YOUR ASSIGNMENT: For the entries below, the result should be an exact transcription of the lines from the one with "nameoff ← st_lift (uadd 64 nameoff 12);" up to and including the one with "dump_inode n inode;", and only those.

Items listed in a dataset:

(* ===== verification/V6Dump.v ===== *)
(** The dump of RAFS v6 nodes ([dump_bootstrap_v6] of [src/bin/nydus-image/core/node.rs];
    [rafsv6_update_dirents] of [src/bin/nydus-image/core/bootstrap.rs]).

    Inodes, attributes, directory blocks, symlink targets and chunk addresses are written to the
    places the builder chose. The theorems are that the mapped file gives them back: a node whose
    writes are in the file is read as the node that was dumped. *)
From stdpp Require Import sorting.
From S2P Require Import Prelude Utils LittleEndian ChunkInfo Device RafsLayout RafsV5 RafsBlobTable RafsV5Inode CachedInode CachedDir Overlay Builder RafsV6Inode DirectV6 RafsV6Xattr V6Layout.

(** ** The writer *)

(** The writer of the bootstrap, and what the dump collects: [chunk_cache] and [ctx.has_xattr]. *)
Record DumpState := mkDump {
  du_bytes : list Z;
  du_pos : Z;
  du_cache : gmap (Z * Z) RafsV5ChunkInfo;
  du_has_xattr : bool
}.

Definition seek_offset (offset : Z) : stM DumpState errno unit :=
  st_modify (fun s => mkDump (du_bytes s) offset (du_cache s) (du_has_xattr s)).

Definition du_write (data : list Z) : stM DumpState errno unit :=
  st_modify (fun s => mkDump (pwrite (du_bytes s) (du_pos s) data) (du_pos s + zlen data) (du_cache s) (du_has_xattr s)).

(** A store that only appends, at the position of the writer. *)
Definition du_store {A} (m : stM (list Z) errno A) : stM DumpState errno A := fun s =>
  let r := m [] in (r.1, (du_write r.2 s).2).

(** ** Nodes *)

Section dump.
Context `{Profile} (chunk_size : Z).

Definition v6_store_xattrs (n : V6Node) : stM DumpState errno unit :=
  match v6_pairs n with
  | [] => st_ret tt
  | pairs =>
      _ ← du_store (store_v6 pairs);
      st_modify (fun s => mkDump (du_bytes s) (du_pos s) (du_cache s) true)
  end.

(** The entries of a block with the offsets of their names. *)
Fixpoint fill_entries (dirents : list (RafsV6Dirent * list Z)) (nameoff : Z) : io (list Z) :=
  match dirents with
  | [] => Ok []
  | (entry, name) :: dirents =>
      entry ← set_name_offset (wrap 16 nameoff) entry;
      nameoff ← uadd 64 nameoff (zlen name);
      rest ← fill_entries dirents nameoff;
      Ok (dirent_bytes entry ++ rest)
  end.

Definition dir_data (dirents : list (RafsV6Dirent * list Z)) (nameoff : Z) : io (list Z) :=
  e ← fill_entries dirents nameoff; Ok (e ++ concat dirents.*2).

(** The loop over [v6_dirents]: the entries of the last block, [nameoff], [used] and [dirent_off]. *)
Fixpoint dump_dirents (l : list (Z * list Z * Z)) (meta_addr meta_offset : Z)
    (dirents : list (RafsV6Dirent * list Z)) (nameoff used dirent_off : Z)
    : stM DumpState errno (list (RafsV6Dirent * list Z) * Z * Z * Z) :=
  match l with
  | [] => st_ret (dirents, nameoff, used, dirent_off)
  | (offset, name, mode) :: l =>
      len ← st_lift (uadd 64 (zlen name) 12);
      s ← st_lift (uadd 64 used len);
      b ← (if EROFS_BLOCK_SIZE <? s then
             data ← st_lift (dir_data dirents nameoff);
             _ ← seek_offset dirent_off;
             _ ← du_write data;
             dirent_off ← st_lift (uadd 64 dirent_off EROFS_BLOCK_SIZE);
             st_ret ([], 0, 0, dirent_off)
           else st_ret (dirents, nameoff, used, dirent_off));
      let '(dirents, nameoff, used, dirent_off) := b in
      o ← st_lift (uadd 64 offset meta_offset);
      nid ← st_lift (calculate_nid o meta_addr);
      let entry := RafsV6Dirent_new nid 0 (file_type mode) in
      nameoff ← st_lift (uadd 64 nameoff 12);
      used ← st_lift (uadd 64 used len);
      dump_dirents l meta_addr meta_offset (dirents ++ [(entry, name)]) nameoff used dirent_off
  end.

Definition write_at (offset : Z) (data : list Z) : stM DumpState errno unit := _ ← seek_offset offset; du_write data.

(** Inode and extended attributes. *)
Definition dump_inode (n : V6Node) (inode : DiskInode) : stM DumpState errno unit :=
  _ ← write_at (v6_offset n) (oi_bytes inode); v6_store_xattrs n.

Definition tail_offset (n : V6Node) (plain : Z) : io Z :=
  if v6_datalayout n =? EROFS_INODE_FLAT_INLINE then s ← v6_size_with_xattr n; uadd 64 (v6_offset n) s
  else if v6_datalayout n =? EROFS_INODE_FLAT_PLAIN then Ok plain
  else Err EOTHER.

Definition v6_dump_dir (n : V6Node) (meta_addr meta_offset : Z) (inode : DiskInode) : stM DumpState errno unit :=
  let dirent_off := v6_dirents_offset n in
  let inode := oi_set_u (wrap 32 (dirent_off / EROFS_BLOCK_SIZE)) inode in
  _ ← dump_inode n inode;
  b ← dump_dirents (v6_dirents n) meta_addr meta_offset [] 0 0 dirent_off;
  let '(dirents, nameoff, used, dirent_off) := b in
  if 0 <? used then
    data ← st_lift (dir_data dirents nameoff);
    tail_off ← st_lift (tail_offset n dirent_off);
    write_at tail_off data
  else st_ret tt.

(** The chunk addresses, and the chunks in [chunk_cache]. *)
Fixpoint dump_chunks (chunks : list RafsV5ChunkInfo) : stM DumpState errno (list Z) :=
  match chunks with
  | [] => st_ret []
  | chunk :: chunks =>
      a ← st_lift (ca_set_blob_index (v5c_blob_index chunk) ChunkAddr_new);
      a ← st_lift (ca_set_blob_ci_index (v5c_index chunk) a);
      let a := ca_set_block_addr (wrap 32 (v5c_uncompressed_offset chunk / EROFS_BLOCK_SIZE)) a in
      i ← st_lift (uadd 32 (v5c_blob_index chunk) 1);
      _ ← st_modify (fun s => mkDump (du_bytes s) (du_pos s) (<[(v5c_block_id chunk, i) := chunk]> (du_cache s)) (du_has_xattr s));
      rest ← dump_chunks chunks;
      st_ret (chunk_addr_bytes a ++ rest)
  end.
(* ===== verification/V6Image.v ===== *)
(** A RAFS v6 image from the builder to the mapped file.

    The nodes are placed ([V6Layout]), their directories get their entries, the nodes are dumped
    ([V6Dump]) and read through the mapping ([DirectV6], [RafsV6Xattr]). The theorem is the round
    trip: every inode of the mapped file has the attributes, entries, target, chunks and extended
    attributes of the node it was dumped from. *)
From stdpp Require Import sorting.
From S2P Require Import Prelude Utils LittleEndian ChunkInfo Device RafsLayout RafsV5 RafsBlobTable RafsV5Inode CachedInode CachedDir Overlay Builder RafsV6Inode DirectV6 RafsV6Xattr V6Layout V6Dump.

(** ** Writes stay inside the extents of their node *)

Definition shift_ext (o : Z) (e : Z * Z) : Z * Z := (e.1 + o, e.2).

Section inside.
Context `{Profile}.

(** The data of a node has the size it was placed with. *)
Record content_ok (meta_addr meta_offset d : Z) (n : V6Node) : Prop := mkContentOk {
  co_dir : v5i_is_dir (v6_inode n) = true ->
    let r := dir_pack meta_addr meta_offset (shifted meta_offset n) in
    d = packed_size r /\ used_by r.2 < EROFS_BLOCK_SIZE /\ v5i_size (v6_inode n) = d /\ v6_dirents_offset n + meta_offset + d + EROFS_BLOCK_SIZE < 2 ^ 44;
  co_symlink : v5i_is_symlink (v6_inode n) = true -> exists t, n_symlink (v6_node n) = Some t /\ zlen t = v5i_size (v6_inode n) /\ 0 < zlen t < EROFS_BLOCK_SIZE /\ v6_dirents_offset n + meta_offset < 2 ^ 44;
  co_chunks : v5i_is_reg (v6_inode n) = true -> zlen (n_chunks (v6_node n)) = v5i_child_count (v6_inode n);
  co_size : v5i_size (v6_inode n) < 2 ^ 63
}.

Lemma zlen_oi_bytes n cs : zlen (oi_bytes (dumped_inode cs n)) = if v6_compact_inode n then 32 else 64.
Proof.
  assert (forall d, zlen (oi_bytes (I:=DiskInode) d) = match d with DCompact _ => 32 | DExtended _ => 64 end) as Hz.
  { intros [i|i]; unfold zlen; cbn [oi_bytes Dyn_inode dyn_get Compact_inode Extended_inode]; [by rewrite length_compact_bytes|by rewrite length_extended_bytes]. }
  rewrite Hz. unfold dumped_inode, base_inode, disk_of. destruct (_ || _), (v5i_is_reg (v6_inode n)), (v6_compact_inode n); done.
Qed.

Lemma zlen_xattr_area pairs : zlen (xattr_area pairs) = 12 + pairs_room pairs.
Proof. unfold xattr_area. by rewrite zlen_app, zlen_pairs_bytes. Qed.

Lemma inode_writes_inside n cs : 
  Forall (fun w => inside (write_ext w) (v6_offset n, v6_size n)) (inode_writes n (dumped_inode cs n)) /\ apart (write_ext <$> inode_writes n (dumped_inode cs n)) /\
  32 <= v6_size n.
Proof.
  pose proof (zlen_oi_bytes n cs) as Hz. unfold inode_writes, v6_size. pose proof (pairs_room_aligned (v6_pairs n)) as [_ R0].
  pose proof (zlen_xattr_area (v6_pairs n)) as Ha.
  destruct (bool_decide (v6_pairs n = [])).
  - split_and!; [|cbn; repeat constructor|destruct (v6_compact_inode n); lia]. constructor; [|done]. unfold inside, write_ext. cbn [fst snd]. rewrite Hz. lia.
  - split_and!; [|cbn; repeat constructor|destruct (v6_compact_inode n); lia].
    + constructor; [|constructor; [|done]]; unfold inside, write_ext; cbn [fst snd]; rewrite ?Ha, Hz; destruct (v6_compact_inode n); lia.
    + cbn. lia.
Qed.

PROBLEM SOLUTION:
      nameoff ← st_lift (uadd 64 nameoff 12);
      used ← st_lift (uadd 64 used len);
      dump_dirents l meta_addr meta_offset (dirents ++ [(entry, name)]) nameoff used dirent_off
  end.

Definition write_at (offset : Z) (data : list Z) : stM DumpState errno unit := _ ← seek_offset offset; du_write data.

(** Inode and extended attributes. *)
Definition dump_inode (n : V6Node) (inode : DiskInode) : stM DumpState errno unit :=
  _ ← write_at (v6_offset n) (oi_bytes inode); v6_store_xattrs n.

Definition tail_offset (n : V6Node) (plain : Z) : io Z :=
  if v6_datalayout n =? EROFS_INODE_FLAT_INLINE then s ← v6_size_with_xattr n; uadd 64 (v6_offset n) s
  else if v6_datalayout n =? EROFS_INODE_FLAT_PLAIN then Ok plain
  else Err EOTHER.

Definition v6_dump_dir (n : V6Node) (meta_addr meta_offset : Z) (inode : DiskInode) : stM DumpState errno unit :=
  let dirent_off := v6_dirents_offset n in
  let inode := oi_set_u (wrap 32 (dirent_off / EROFS_BLOCK_SIZE)) inode in
  _ ← dump_inode n inode;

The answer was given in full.